Human Immunodeficiency Virus (HIV) is a deadly virus that causes a life-threatening disease called HIV infection in humans, which can progress to a more stern condition known as Acquired Immunodeficiency Syndrome (AIDS). Currently available treatment options allow complete prevention of HIV infection in new cells, but fail to control the already infected or latent virus containing cells. As long as taken, the available treatment options only limit AIDs progression in HIV-patients without providing complete eradication of the virus. Therefore, in order to treat HIV an effective improvement of anti-viral treatment options is required. Recently, in animal investigations and current human therapeutic trials, broadly neutralizing antibodies (bNAbs) have shown a greater potential to protect against HIV-1. Passive delivery of monoclonal antibodies is also being considered as a possible HIV preventive method. According to recent investigations, it has been established that the passive injection of bNAbs is efficient in suppressing viremia in HIV-1 patients. In vitro, bNAbs have also been shown to neutralize the majority of HIV-1 strains with an IC50 of less than 1 mg/ml. As more broadly neutralizing monoclonal antibodies (mAbs) against HIV-1 enter clinical trials, it becomes clear that combinations of mAbs are required to prevent infection by the diverse array of globally circulating HIV-1 strains mainly to limit the emergence of resistant viruses. Multi-specific antibodies, which combine two or more HIV-1 entry-targeting moieties into a single molecule, have grown in popularity in recent years and offer an appealing solution for improving neutralization breadth and erecting a stronger barrier against viral resistance. Multi-specific HIV-1 antibodies have shown vastly improved antiviral potency in some cases due to increased avidity or enhanced spatiotemporal functional activity.
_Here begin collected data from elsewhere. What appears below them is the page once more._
Lemma req_step r q w : Inv F X w → req_enabled r q w → safe (req_run r q) w.
Proof.
  intros I [Hr H]. assert (live F w (TR r)) as L by (eapply client_live; [done|by left]).
  destruct (live_req _ _ _ r I L) as (i & Hi).
  destruct q; cbn [req_run] in *.
  - unfold safe, on_request. eapply wp_mod_r; [done|]. eapply Inv_upd_req; [done..|by left].
  - by_ledger connect_run_ok.
  - unfold safe. eapply wp_mono; [eapply connect_run_pipe_ok; has|]. by intros _ w' [? _].
  - destruct H as [H U]. by_ledger wp_write_run.
  - destruct H as [H U]. by_ledger write_run2_ok.
  - by_ledger shutdown_run_ok.
  - destruct H as (H & U & Hl). by_ledger wp_udp_send_run.
  - by_ledger work_run_ok.
  - by_ledger wp_getaddrinfo_run.
  - by_ledger getnameinfo_run_ok.
  - destruct H as (U & (p & c & HP & Hf) & Ho). by_ledger wp_path_op.
    intros Hq. destruct (Ho Hq) as (p' & c' & HP' & Heq). unfold request_view in *.
    by simplify_eq.
  - destruct H as (H & U & p & c & HP & Hf). by_ledger wp_file_op.
  - destruct H as (H & U & (p & c & HP & Hf) & Hi'). by_ledger wp_close.
  - destruct H as (H & U & own & uh & ub & o & ps & c & HP).
    destruct (wp_read_write F X r h b offset own uh ub o ps c w) as [H1 _]; try has.
    by_ledger H1.
  - destruct H as (H & U & own & uh & ub & o & ps & c & HP).
    destruct (wp_read_write F X r h b offset own uh ub o ps c w) as [_ H1]; try has.
    by_ledger H1.
  - destruct H as (H & U & (own & uh & o & ps & uo & c & HP) & HF).
    by_ledger wp_sendfile.
  - destruct H as (H & U & O). by eapply output_step.
Qed.

Lemma handle_step h c w : Inv F X w → handle_enabled h c w → safe (handle_run h c) w.
Proof.
  intros I [Hh H]. apply list.Forall_cons in Hh as [Hh%held_frame _].
  destruct c; cbn [handle_run handle_enabled] in *.
  - destruct H as (ifc & HF & p & HP & Hr & io & Hio & Hk).
    eapply wp_discard; [by eapply wp_read_commands|by intros].
  - destruct H as (p & HP & k & st & c & ->). by_ledger wp_watcher_start.
  - destruct H as (p & HP & k & st & c & ->). by_ledger wp_watcher_stop.
  - destruct H as (p & HP & b & c & ->). eapply wp_discard; [by eapply wp_timer_start|by intros].
  - destruct H as (p & HP & b & c & ->). by_ledger wp_timer_stop.
  - destruct H as [(p & HP & st & n & c & ->) Hc].
    eapply wp_discard; [by eapply wp_signal_start|by intros].
  - destruct H as (p & HP & st & n & c & ->).
    eapply wp_discard; [by eapply wp_signal_stop|by intros].
  - destruct H as (p & HP & st & fl & pa & c & ->).
    eapply wp_discard; [by eapply wp_fs_event_start|by intros].
  - destruct H as (p & HP & st & fl & pa & c & ->).
    eapply wp_discard; [by eapply wp_fs_event_stop|by intros].
  - destruct H as (p & HP & c & ->). by_ledger wp_async_send.
  - destruct H as (p & HP & io & c' & ->). eapply wp_discard; [eapply wp_listen; has|by intros].
  - destruct H as (Hs & Hne & Hn & (p & HP & ps & -> & Hc) & p' & HPs & Hnp).
    assert (live F w (TH s)) as Ls by has. assert (live F w (TH h)) as Lh by eauto with ledger.
    apply wp_discard with (Q := λ _ w', Inv F X w'); [|done].
    wp_struct. wp_op. destruct (live_handle _ _ _ s I0) as (i & Hi); [eauto with ledger|].
    wp_struct. eapply wp_mono; [eapply wp_inherit_stdio; try done|].
    + by rewrite Hi in HPs; simplify_eq/=.
    + intros _ w' [? _]. by apply wp_ret.
  - destruct H as (Hn & p & HP & ps & -> & Hc). apply wp_discard with (Q := λ _ w', Inv F X w'); [|done].
    wp_struct. eapply wp_mono; [eapply wp_inherit_fd; has|]. intros ? w' I'. by apply wp_ret.
  - destruct H as (p & HP & ps & ->). eapply wp_discard; [eapply wp_spawn; has|by intros].
Qed.

(** Writes to the properties that no reference depends on. *)
Lemma mod_props_step h f w :
  Inv F X w → live F w (TH h) →
  (∀ p, props_self (f p) = props_self p ∧ same_endpoints p (f p) ∧
    ∀ io fp, p = P_file io fp → ∃ io' fp', f p = P_file io' fp' ∧
      fi_rd_data fp' = fi_rd_data fp ∧ io_rdcmd io' = io_rdcmd io) →
  safe (mod_props h f) w.
Proof.
  intros I L Hf. destruct (live_handle _ _ _ h I L) as (i & Hi).
  destruct (Hf (h_props i)) as (Hs & He & Hr).
  eapply (wp_mod_props h f (h_props i)); [done..|by rewrite Hi|done|done| |by intros].
  destruct (h_props i) eqn:Hp; try by apply reads_kept_not_file.
  destruct (Hr io f0 eq_refl) as (io' & fp' & -> & Hd & Hc).
  apply reads_kept_same; [done|]. by rewrite Hc.
Qed.

Lemma event_cb_step h c w :
  Inv F X w → live F w (TH h) → safe (mod_props h (event_set_cb c)) w.
Proof.
  intros I L. apply mod_props_step; [done..|]. intros []; cbn;
    (split_and!; [done|done|]); intros ?? [=]; subst; by repeat eexists.
Qed.
Lemma watcher_start_ok_witness :
  wp (watchers.start a_handle []) (λ z w', z = 0) watcher_sample.
Proof.
  eapply wp_mono.
  { eapply (watcher_start_ok a_handle []); [reflexivity..|by vm_compute]. }
  by intros z w' [-> _].
Defined.

Lemma watcher_stop_ok_witness : wp (watchers.stop a_handle) (λ z w', z = 0) watcher_sample.
Proof.
  eapply wp_mono; [by eapply (watcher_stop_ok a_handle)|]. by intros z w' [-> _].
Defined.

Lemma fs_event_start_ok_witness : wp (fs_event.start a_handle) (λ z w', z = 0) fs_event_sample.
Proof.
  eapply wp_mono; [by eapply (fs_event_start_ok a_handle)|]. by intros z w' [-> _].
Defined.

Lemma signal_start_ok_witness :
  wp (signal.start_with a_handle SG_START) (λ z w', z = 0) signal_sample.
Proof.
  eapply wp_mono; [by eapply (signal_start_ok a_handle)|]. by intros z w' [-> _].
Defined.

Lemma timer_start_ok_witness : wp (timer.start a_handle 10) (λ z w', z = 0) timer_sample.
Proof.
  eapply wp_mono; [by eapply (timer_start_ok a_handle)|]. by intros z w' [-> _].
Defined.

Lemma timer_stop_ok_witness : wp (timer.stop a_handle) (λ z w', z = 0) timer_sample.
Proof.
  eapply wp_mono; [by eapply (timer_stop_ok a_handle)|]. by intros z w' [-> _].
Defined.

(** ** File system requests *)

Lemma path_requests_ok_witness :
  wp (unlink.run a_request a_loop (Some "f"%string)) (λ z w', Inv [] [] w') (fs_file None None).
Proof.
  pose proof (path_requests_ok [] [] a_request a_loop (PO_unlink (Some "f"%string))
    (R_fs true None None 0 0 None) (Some 5) (fs_file None None)) as H.
  eapply wp_mono; [exact (H ltac:(sample_side) ltac:(sample_side) ltac:(sample_side) eq_refl
    eq_refl (λ _, eq_refl))|].
  by intros z w' [? _].
Defined.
Notably, recent literature highlights the necessity for revolution in conventional treatment approaches and the significance of using experimental as well as computational approaches for the design of multispecific antibodies. In comparison to a single antibody, the design of multispecific antibodies (based on the combinations of two or more bNAbs) represents a promising concept in reducing the risk and emergence of viral resistance. Therefore, in the current project the computational design of multispecific bNAbs is proposed to provide effective treatments options against HIV.